Re: [TF-PP] Moving forward

On 15 Jun 2010, at 19:18, Andy Seaborne <andy.seaborne@talis.com> wrote:

> 
> 
> On 15/06/2010 1:46 PM, Matt Perry wrote:
>> Andy Seaborne wrote:
>>> Matt,
>>> 
>>> When we had:
>>> [[
>>> PROPOSED: The cardinality of solutions to fixed-length paths
>>> is the same as the cardinality of solutions to the path expanded into
>>> triple patterns (with all variables projected); the cardinality of
>>> solutions to variable-length paths is the cardinality of solutions
>>> via paths that do not repeat nodes; the cardinality of solutions to
>>> paths combining fixed and variable length (elt{n,} ) is a combination
>>> of the fixed definition plus the variable definition for paths longer
>>> than the fixed length.
>>> ]]
>>> 
>>> it looked reasonable at the time but I'm finding that it isn't do
>>> clear cut a distinction of variable and fixed length paths.
>>> 
>>> :p{n}
>>> which is similar or the same as p{n,n}
>>> which is similar or the same as :p/:p/..../:p
>>> :p{n,m}
>>> using the text above it is :p{n} / :p{0,(m-n)}
>>> which is similar or the same as :p/:p/:p?/:p?
>>> (n times :p and (m-n :p?)
>>> :p+
>>> which is also :p{1,}
>>> 
>>> Birte suggests that
>>> 
>>> :p{n,m} is
>>> :p{n} UNION :p{n+1} ... UNION :p{m}
>>> 
>>> although this is problematic because it goes round loops multiple
>>> times if fixed length paths are the same as their triple pattern
>>> expansion.
>> 
>> You make a good point about allowing arbitrary repetition of loops when
>> evaluating the triple pattern expansion of a fixed length property path.
>> Because all of our proposals prevent repetition of loops when evaluating
>> unbounded property paths, we will always have some awkwardness in corner
>> cases. Take the following example:
>> 
>> :a :p :c
>> :c :p :c
>> :c :p :z
>> 
>> { :a :p{4} ?y } finds the path :a -:p-> :c -:p-> :c -:p-> :c -:p-> :z,
>> but { :a :p{3,} ?y } misses this path.
>> 
>> 
>>> 
>>> :p{1,} needs to have a relationship to :p{1,X} as X tends to infinity.
>>> When X is larger than the longest path in the graph, it's going to odd
>>> (but possible) to have :p+ and :p{1,X} returning different answers.
>>> 
>>> I can see that :p{n,m} defined as a union for small n and large m is
>>> going to an implementation burden for some systems using a pure
>>> expansion.
>>> 
>>> The closest consistent view point with the text above on cardinality
>>> seems to me, currently, to be the form that counts all paths,
>>> including once round loops, which is the triple matching and
>>> backtracking.
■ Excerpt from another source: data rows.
(** ** Characters *)

Definition code (c : ascii) : N := N_of_ascii c.
Definition digit_val (c : ascii) : option Z :=
  let n := Z.of_N (code c) in
  if ((48 <=? n) && (n <=? 57))%Z then Some (n - 48)%Z else None.
Definition is_digit (c : ascii) : bool := if digit_val c is Some _ then true else false.
Definition is_space (c : ascii) : bool :=
  let n := code c in ((9 <=? n) && (n <=? 13) || (n =? 32) || (28 <=? n) && (n <=? 31))%N.
Definition to_upper (c : ascii) : ascii :=
  let n := code c in if ((97 <=? n) && (n <=? 122))%N then ascii_of_N (n - 32) else c.
Definition to_lower (c : ascii) : ascii :=
  let n := code c in if ((65 <=? n) && (n <=? 90))%N then ascii_of_N (n + 32) else c.

(** ** Strings *)

Definition slen (s : string) : nat := String.length s.

Fixpoint chars (s : string) : list ascii :=
  match s with EmptyString => [] | String c s => c :: chars s end.
Fixpoint of_chars (l : list ascii) : string :=
  match l with [] => "" | c :: l => String c (of_chars l) end.

Fixpoint smap (f : ascii -> ascii) (s : string) : string :=
  match s with EmptyString => EmptyString | String c s => String (f c) (smap f s) end.
(** [all(p(c) for c in s)] *)
Fixpoint sall (p : ascii -> bool) (s : string) : bool :=
  match s with EmptyString => true | String c s => p c && sall p s end.
(** [c in s] *)
Fixpoint scontains (c : ascii) (s : string) : bool :=
  match s with EmptyString => false | String d s => bool_decide (c = d) || scontains c s end.

Definition upper := smap to_upper.
Definition lower := smap to_lower.

(** [s.startswith(p)], and the rest of [s] when it does *)
Fixpoint strip_prefix (p s : string) : option string :=
  match p, s with
  | EmptyString, _ => Some s
  | String a p, String b s => if decide (a = b) then strip_prefix p s else None
  | _, EmptyString => None
  end.
Definition startswith (p s : string) : bool :=
  if strip_prefix p s is Some _ then true else false.
(** [sub in s] *)
Fixpoint has_sub (sub s : string) : bool :=
  startswith sub s || match s with EmptyString => false | String _ s => has_sub sub s end.
Fixpoint srev_app (s acc : string) : string :=
  match s with EmptyString => acc | String c s => srev_app s (String c acc) end.
Definition srev (s : string) : string := srev_app s "".
Definition endswith (p s : string) : bool := startswith (srev p) (srev s).

Fixpoint lstrip (s : string) : string :=
  match s with
  | String c s' => if is_space c then lstrip s' else s
  | EmptyString => EmptyString
  end.
Definition rstrip (s : string) : string := srev (lstrip (srev s)).
(** [s.strip()] *)
Definition strip (s : string) : string := rstrip (lstrip s).

(** [s.replace(c, r)] for a one-character [c] *)
Fixpoint replace (c : ascii) (r : string) (s : string) : string :=
  match s with
  | EmptyString => EmptyString
  | String d s => (if decide (c = d) then r else String d EmptyString) +:+ replace c r s
  end.

(** [sep.join(l)] *)
Fixpoint join (sep : string) (l : list string) : string :=
  match l with
  | [] => ""
  | [x] => x
  | x :: l => x +:+ sep +:+ join sep l
  end.

(** [s.split(c)] for a one-character [c]: the first piece and the others *)
Fixpoint split_go (c : ascii) (s : string) : string * list string :=
  match s with
  | EmptyString => (EmptyString, [])
  | String d s => let '(w, ws) := split_go c s in
      if decide (c = d) then (EmptyString, w :: ws) else (String d w, ws)
  end.
Definition str_split (c : ascii) (s : string) : list string :=
  let '(w, ws) := split_go c s in w :: ws.

(** [s.split()]: the words between runs of white space *)
Definition words (s : string) : list string :=
  filter (fun w => w <> "") (str_split " "%char (smap (fun c => if is_space c then " "%char else c) s)).

(** [s.splitlines()] on newline-terminated lines *)
Definition splitlines (s : string) : list string :=
  let l := str_split "010"%char s in
  if decide (last l = Some "") then take (pred (length l)) l else l.

(** ** Integers *)

Definition str_int (n : Z) : string := pretty n.
Definition str_nat (n : nat) : string := pretty (Z.of_nat n).

(** Decimal digits, with Python's single underscores between them:
    [ok] says whether the end of the string is allowed here. *)
Fixpoint dec_digits (ok : bool) (acc : Z) (s : string) : option Z :=
  match s with
  | EmptyString => if ok then Some acc else None
  | String c s =>
      match digit_val c with
      | Some d => dec_digits true (acc * 10 + d) s
      | None => if ok && bool_decide (c = "_"%char) then dec_digits false acc s else None
      end
  end.

(** [int(s)] *)
Definition py_int (s : string) : res Z :=
  res_of_option (ValueError "invalid literal for int() with base 10")
    match strip s with
    | String "-" s => Z.opp <$> dec_digits false 0 s
    | String "+" s => dec_digits false 0 s
    | s => dec_digits false 0 s
    end.

(** [s.isdecimal()] *)
Definition isdecimal (s : string) : bool :=
  negb (bool_decide (s = "")) && sall is_digit s.

(** [repr] of a string and of lists *)
Definition quote1 : ascii := "'"%char.
Definition quote2 : ascii := ascii_of_N 34.
Definition backslash : ascii := ascii_of_N 92.
Definition hex_low (n : N) : ascii := ascii_of_N (if (n <? 10)%N then n + 48 else n + 87).
Definition repr_char (q c : ascii) : string :=
  let n := code c in
  if decide (c = q \/ c = backslash) then String backslash (String c EmptyString)
  else if (n =? 9)%N then String backslash "t"
  else if (n =? 10)%N then String backslash "n"
  else if (n =? 13)%N then String backslash "r"
  else if ((n <? 32) || (n =? 127))%N then
    String backslash (String "x"%char (String (hex_low (n / 16)) (String (hex_low (n mod 16)) EmptyString)))
  else String c EmptyString.
Fixpoint repr_chars (q : ascii) (s : string) : string :=
  match s with EmptyString => EmptyString | String c s => repr_char q c +:+ repr_chars q s end.
Definition repr_str (s : string) : string :=
  let q := if scontains quote1 s && negb (scontains quote2 s) then quote2 else quote1 in
  String q (repr_chars q s +:+ String q EmptyString).
Definition dquoted (s : string) : string := String quote2 (s +:+ String quote2 EmptyString).
Definition repr_list (l : list string) : string := "[" +:+ join ", " l +:+ "]".

Definition hex_digit (n : Z) : ascii :=
  ascii_of_N (Z.to_N (if (n <? 10)%Z then n + 48 else n + 55)).
(** ['%04X' % n] for [0 <= n]: at least [width] upper-case hexadecimal digits *)
Fixpoint hex_go (fuel : nat) (width : nat) (n : Z) (acc : string) : string :=
  match fuel with
  | O => acc
  | S fuel =>
      if (n =? 0)%Z && bool_decide (width = 0) then acc
      else hex_go fuel (pred width) (n / 16) (String (hex_digit (n mod 16)) acc)
  end.
Definition hex (width : nat) (n : Z) : string :=
  hex_go (width + Z.to_nat (Z.log2 n) + 1) width n "".


(** ** Lemmas *)

Section strings.
Implicit Types (s t : string) (c d : ascii) (l : list string).

Lemma sapp_nil s : "" +:+ s = s.
Proof. done. Qed.
Lemma sapp_cons c s t : String c s +:+ t = String c (s +:+ t).
Proof. done. Qed.
Lemma sapp_nil_r s : s +:+ "" = s.
Proof. induction s as [|c s IH]; [done|]. by rewrite sapp_cons, IH. Qed.
Lemma sapp_assoc s t p : (s +:+ t) +:+ p = s +:+ t +:+ p.
Proof. induction s as [|c s IH]; [done|]. by rewrite !sapp_cons, IH. Qed.
Lemma sapp_inv p s t : p +:+ s = p +:+ t -> s = t.
Proof. induction p as [|c p IH]; [done|]. rewrite !sapp_cons. by intros [= ->%IH]. Qed.
Lemma slen_app s t : slen (s +:+ t) = slen s + slen t.
Proof. induction s as [|c s IH]; [done|]. rewrite sapp_cons. unfold slen in *. simpl. by rewrite IH. Qed.
Lemma sapp_inv_r s s' t : s +:+ t = s' +:+ t -> s = s'.
Proof.
  intros Heq. assert (Hl : slen s = slen s') by (pose proof (f_equal slen Heq) as Hl; rewrite !slen_app in Hl; lia).
  revert s' Hl Heq. unfold slen. induction s as [|c s IH]; intros [|c' s'] Hl Heq; try done; simpl in Hl.
  rewrite !sapp_cons in Heq. injection Heq as -> Heq. f_equal. apply IH; [lia|done].
Qed.

Lemma sall_app p s t : sall p (s +:+ t) = sall p s && sall p t.
Proof. induction s as [|c s IH]; [done|]. rewrite sapp_cons. simpl. by rewrite IH, andb_assoc. Qed.
Lemma scontains_app c s t : scontains c (s +:+ t) = scontains c s || scontains c t.
Proof. induction s as [|d s IH]; [done|]. rewrite sapp_cons. simpl. by rewrite IH, orb_assoc. Qed.
Lemma sall_impl (p q : ascii -> bool) s :
  (forall c, p c = true -> q c = true) -> sall p s = true -> sall q s = true.
Proof.
  intros Hpq. induction s as [|c s IH]; [done|]. simpl.
  rewrite !andb_true_iff. naive_solver.
Qed.
Lemma sall_contains (p : ascii -> bool) c s :
  sall p s = true -> p c = false -> scontains c s = false.
Proof.
  induction s as [|d s IH]; [done|]. simpl. rewrite andb_true_iff. intros [Hd Hs] Hc.
  rewrite IH by done. rewrite bool_decide_false; [done|]. intros ->. congruence.
Qed.

Lemma strip_prefix_app p s : strip_prefix p (p +:+ s) = Some s.
Proof. induction p as [|c p IH]; [done|]. rewrite sapp_cons. simpl. by rewrite decide_True. Qed.
Lemma strip_prefix_Some p s t : strip_prefix p s = Some t <-> s = p +:+ t.
Proof.
  split; [|intros ->; apply strip_prefix_app].
  revert s. induction p as [|c p IH]; intros s; simpl; [naive_solver|].
  destruct s as [|d s]; [done|]. case_decide; [|done]. subst.
  intros ->%IH. by rewrite sapp_cons.
Qed.
Lemma startswith_spec p s : startswith p s = true <-> exists t, s = p +:+ t.
Proof.
  unfold startswith. destruct (strip_prefix p s) as [t|] eqn:E.
  - apply strip_prefix_Some in E. naive_solver.
  - split; [done|]. intros [t Ht]. apply strip_prefix_Some in Ht. congruence.
Qed.

(** [split] undoes [join] when the separator is in none of the pieces. *)
Lemma split_go_app c s t : scontains c s = false ->
  split_go c (s +:+ t) = (s +:+ fst (split_go c t), snd (split_go c t)).
Proof.
  induction s as [|d s IH]; simpl; [rewrite !sapp_nil; by destruct (split_go c t)|].
  rewrite orb_false_iff. intros [Hd%bool_decide_eq_false Hs].
  rewrite sapp_cons. simpl. rewrite IH by done. by rewrite decide_False.
Qed.

Lemma split_join c l : l <> [] -> Forall (fun s => scontains c s = false) l ->
  str_split c (join (String c "") l) = l.
Proof.
  intros Hl HF. unfold str_split. induction HF as [|x l Hx HF IH]; [done|].
  destruct l as [|y l].
  - simpl. rewrite <-(sapp_nil_r x) at 1. rewrite split_go_app by done. simpl.
    by rewrite sapp_nil_r.
  - cbn [join]. fold (join (String c "") (y :: l)). rewrite split_go_app by done.
    rewrite sapp_cons, sapp_nil. cbn [split_go].
    specialize (IH ltac:(done)). destruct (split_go c _) as [w ws].
    rewrite decide_True by done. simpl. by rewrite sapp_nil_r, IH.
Qed.

(** [join] undoes [split]. *)
Lemma join_split c s : join (String c "") (str_split c s) = s.
Proof.
  unfold str_split. induction s as [|d s IHs]; [done|]. cbn [split_go].
  destruct (split_go c s) as [w ws]. rewrite <-IHs.
  case_decide as Hd; subst; by destruct ws.
Qed.

Lemma join_cons sep x y l : join sep (x :: y :: l) = x +:+ sep +:+ join sep (y :: l).
Proof. done. Qed.

Lemma chars_of_chars (l : list ascii) : chars (of_chars l) = l.
Proof. induction l as [|c l IH]; [done|]. simpl. by rewrite IH. Qed.
Lemma of_chars_chars s : of_chars (chars s) = s.
Proof. induction s as [|c s IH]; [done|]. simpl. by rewrite IH. Qed.
End strings.
(* ===== verification/Json.v ===== *)
(** * JSON texts

    The decoder and the encoder of Python's module [json], as far as the code
    uses them, on characters below 256 (an escape of a later character, and the
    names NaN and Infinity, are errors here), and [stream_read_json] of src/run.py, which reads several
    documents from one file. *)

From S2P Require Import Prelude PyStr Dict.
#[local] Set Warnings "-register-all".

(** ** Values *)

(** A number is kept as it is spelled. *)
Inductive json :=
| JNull
| JBool (b : bool)
| JNum (token : string)
| JStr (s : string)
| JList (l : list json)
| JObj (l : list (string * json)).

Lemma json_induction (P : json -> Prop) :
  P JNull -> (forall b, P (JBool b)) -> (forall t, P (JNum t)) -> (forall s, P (JStr s)) ->
  (forall l, Forall P l -> P (JList l)) -> (forall l, Forall (fun p => P (snd p)) l -> P (JObj l)) ->
  forall j, P j.
Proof.
  intros H1 H2 H3 H4 H5 H6. fix IH 1. intros [| | | |l|l]; [done|done|done|done|apply H5|apply H6].
  - induction l as [|j l IHl]; constructor; [apply IH|exact IHl].
  - induction l as [|[k j] l IHl]; constructor; [apply IH|exact IHl].
Qed.

(** ** Decoding *)

Definition is_ws (c : ascii) : bool := bool_decide (c ∈ [" "; "009"; "010"; "013"]%char).
Fixpoint skip_ws (s : string) : string :=
  match s with String c s' => if is_ws c then skip_ws s' else s | EmptyString => s end.
Definition head_char (s : string) : option ascii := match s with String c _ => Some c | _ => None end.

(** The longest prefix of digits *)
Fixpoint digits (s : string) : string * string :=
  match s with
  | String c s' => if is_digit c then let '(d, r) := digits s' in (String c d, r) else (EmptyString, s)
  | EmptyString => (EmptyString, s)
  end.

(** [NUMBER_RE]: an optional minus sign, 0 or digits that do not begin with 0,
    then an optional fraction and an optional exponent *)
Definition scan_fraction (s : string) : string * string :=
  match s with
  | String c s' => let '(d, r) := digits s' in
      if decide (c = "."%char /\ d <> EmptyString) then (String c d, r) else (EmptyString, s)
  | EmptyString => (EmptyString, s)
  end.
Definition scan_exponent (s : string) : string * string :=
  match s with
  | String c s1 =>
      let '(sign, s2) := match s1 with
                         | String d s2 => if decide (d ∈ ["+"; "-"]%char) then (String d EmptyString, s2) else (EmptyString, s1)
                         | EmptyString => (EmptyString, s1)
                         end in
      let '(d, r) := digits s2 in
      if decide (c ∈ ["e"; "E"]%char /\ d <> EmptyString) then (String c (sign +:+ d), r) else (EmptyString, s)
  | EmptyString => (EmptyString, s)
  end.
Definition scan_number (s : string) : option (string * string) :=
  let '(sign, s1) := match s with
                     | String c s1 => if decide (c = "-"%char) then ("-", s1) else (EmptyString, s)
                     | EmptyString => (EmptyString, s)
                     end in
  let int := match s1 with
             | String c s2 => if decide (c = "0"%char) then ("0", s2) else digits s1
             | EmptyString => (EmptyString, s1)
             end in
  let '(d, s2) := int in
  if decide (d = EmptyString) then None
  else
    let '(f, s3) := scan_fraction s2 in
    let '(e, s4) := scan_exponent s3 in
    Some (sign +:+ d +:+ f +:+ e, s4).

Definition hex_val (c : ascii) : option N :=
  let n := code c in
  if ((48 <=? n) && (n <=? 57))%N then Some (n - 48)%N
  else if ((97 <=? n) && (n <=? 102))%N then Some (n - 87)%N
  else if ((65 <=? n) && (n <=? 70))%N then Some (n - 55)%N else None.
Definition hex4 (a b c d : ascii) : option N :=
  match hex_val a, hex_val b, hex_val c, hex_val d with
  | Some a, Some b, Some c, Some d => Some (a * 4096 + b * 256 + c * 16 + d)%N
  | _, _, _, _ => None
  end.
Definition unescape (c : ascii) : option ascii :=
  if decide (c ∈ [quote2; backslash; "/"%char]) then Some c
  else match c with
       | "b"%char => Some "008"%char
       | "f"%char => Some "012"%char
       | "n"%char => Some "010"%char
       | "r"%char => Some "013"%char
       | "t"%char => Some "009"%char
       | _ => None
       end.

(** A string after its opening quote, and the text after its closing quote *)
Fixpoint scan_string (s : string) : option (string * string) :=
  match s with
  | EmptyString => None
  | String c s1 =>
      if decide (c = quote2) then Some (EmptyString, s1)
      else if decide (c = backslash) then
        match s1 with
        | String "u" (String a (String b (String c (String d s2)))) =>
            match hex4 a b c d with
            | Some n => if (n <? 256)%N then (fun '(t, r) => (String (ascii_of_N n) t, r)) <$> scan_string s2 else None
            | None => None
            end
        | String e s2 =>
            match unescape e with
            | Some x => (fun '(t, r) => (String x t, r)) <$> scan_string s2
            | None => None
            end
        | EmptyString => None
        end
      else if (code c <? 32)%N then None
      else (fun '(t, r) => (String c t, r)) <$> scan_string s1
  end.

(** The pairs of an object as a dictionary: a later value of a key counts. *)
Definition dict_of (l : list (string * json)) : list (string * json) :=
  foldl (fun d '(k, v) => d_set k v d) [] l.

(** [raw_decode]: a value at the beginning of the text, and the text after it.
    The fuel bounds the depth and the number of members. *)
Fixpoint decode (fuel : nat) (s : string) {struct fuel} : option (json * string) :=
  match fuel with
  | O => None
  | S fuel =>
      match s with
      | EmptyString => None
      | String c s1 =>
          if decide (c = quote2) then (fun '(t, r) => (JStr t, r)) <$> scan_string s1
          else if decide (c = "{"%char) then
            match skip_ws s1 with
            | String d s2 => if decide (d = "}"%char) then Some (JObj [], s2)
                             else (fun '(l, r) => (JObj (dict_of l), r)) <$> decode_members fuel (String d s2)
            | EmptyString => None
            end
          else if decide (c = "["%char) then
            match skip_ws s1 with
            | String d s2 => if decide (d = "]"%char) then Some (JList [], s2)
                             else (fun '(l, r) => (JList l, r)) <$> decode_items fuel (String d s2)
            | EmptyString => None
            end
          else
            match strip_prefix "null" s, strip_prefix "true" s, strip_prefix "false" s with
            | Some r, _, _ => Some (JNull, r)
            | _, Some r, _ => Some (JBool true, r)
            | _, _, Some r => Some (JBool false, r)
            | _, _, _ => (fun '(t, r) => (JNum t, r)) <$> scan_number s
            end
      end
  end
with decode_items (fuel : nat) (s : string) {struct fuel} : option (list json * string) :=
  match fuel with
  | O => None
  | S fuel =>
      decode fuel s ≫= fun '(j, s1) =>
      match skip_ws s1 with
      | String c s2 =>
          if decide (c = "]"%char) then Some ([j], s2)
          else if decide (c = ","%char) then (fun '(l, r) => (j :: l, r)) <$> decode_items fuel (skip_ws s2)
          else None
      | EmptyString => None
      end
  end
with decode_members (fuel : nat) (s : string) {struct fuel} : option (list (string * json) * string) :=
  match fuel with
  | O => None
  | S fuel =>
      match s with
      | String q s0 =>
          if decide (q = quote2) then
            scan_string s0 ≫= fun '(k, s1) =>
            match skip_ws s1 with
            | String c s2 =>
                if decide (c = ":"%char) then
                  decode fuel (skip_ws s2) ≫= fun '(j, s3) =>
                  match skip_ws s3 with
                  | String c s4 =>
                      if decide (c = "}"%char) then Some ([(k, j)], s4)
                      else if decide (c = ","%char) then (fun '(l, r) => ((k, j) :: l, r)) <$> decode_members fuel (skip_ws s4)
                      else None
                  | EmptyString => None
                  end
                else None
            | EmptyString => None
            end
          else None
      | EmptyString => None
      end
  end.
Definition raw_decode (s : string) : option (json * string) := decode (2 * slen s + 2) s.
Intuitively, it's like trying to create triple
>>> expansions but limiting loops to once round. It feels as if it is
>>> consistent possible future returning path lengths.
>> 
>> I would argue that node marking with backtracking also makes sense and
>> is much easier to implement than edge marking with backtracking. Node
>> marking is easier to implement because when we encounter two nodes with
>> the same URI, we know that they are the same node, but when we encounter
>> two edges with the same URI, we can't say anything about their equality.
>> This fact makes cycle detection based on node repetition easier in my
>> opinion, especially when using disk-based storage and joining triples
>> tables.
> 
> Minor: edge equality is possible: if a triple has same subject predicate and object, it's the same triple because an RDF graph is a set of triples.
> 
>> As an example of node marking with backtracking, consider the following
>> dataset and query.
>> 
>> :a :p :b
>> :b :p :z
>> :b :p :c
>> :a :p :c
>> :c :p :c
>> :c :p :z
>> 
>> { :a :p+ ?y }
>> 
>> With node marking with backtracking, we get:
>> :a -:p-> :b
>> :a -:p-> :b -:p-> :z
>> :a -:p-> :b -:p-> :c
>> :a -:p-> :b -:p-> :c -:p-> :z
>> :a -:p-> :c
>> :a -:p-> :c -:p-> :z
>> 
>> This is exactly all simple paths that match the path expression and also
>> what we would get by doing a recursive SQL query against an s,p,o
>> triples table.
> 
> To make sure we understand each other: node marking with backtracking is determining a path such that it passes a node only once but the same node can be part of another path.
> 
> As the algorithm backtracks, it removes a record of nodes passed through from some working set (the visited set).  It never looks at a node if it finds it in the visited set.
> 
> A simple path.
> http://en.wikipedia.org/wiki/Path_%28graph_theory%29
> 
> This is not finding distinct solutions.  Your example shows it finds simple paths :a to :z several times so the cardinality of :z would be 3.
> 
> (The distinct case is node marking and adding visited nodes to a set, not removing them from the set during traversal)
> 
>> With edge marking with backtracking, we get the following additional paths:
>> :a -:p-> :b -:p-> :c -:p-> :c
>> :a -:p-> :b -:p-> :c -:p-> :c -:p-> :z
>> :a -:p-> :c -:p-> :c
>> :a -:p-> :c -:p-> :c -:p-> :z
> 
> Determining cardinality by simple path should make extension to more complex path expressions easier although there is some checking to do here.  Does the entire segment 'path' of
> 
> :A (path)* :B
> e.g.
> :A (:p1|:p2)* :B
> 
> need to be repeated? I think the rule of simple path determination extends to this case more easily because the edges are not just fixed constant terms any more.
> 
> Birte - you suggested edge marking.  How does node marking with backtracking and unwinding, that is "simple paths", work for you?
> 
I am not insisting on edge marking. If node marking fits the overall picture better, that's fine. 
Birte

>    Andy
> 
>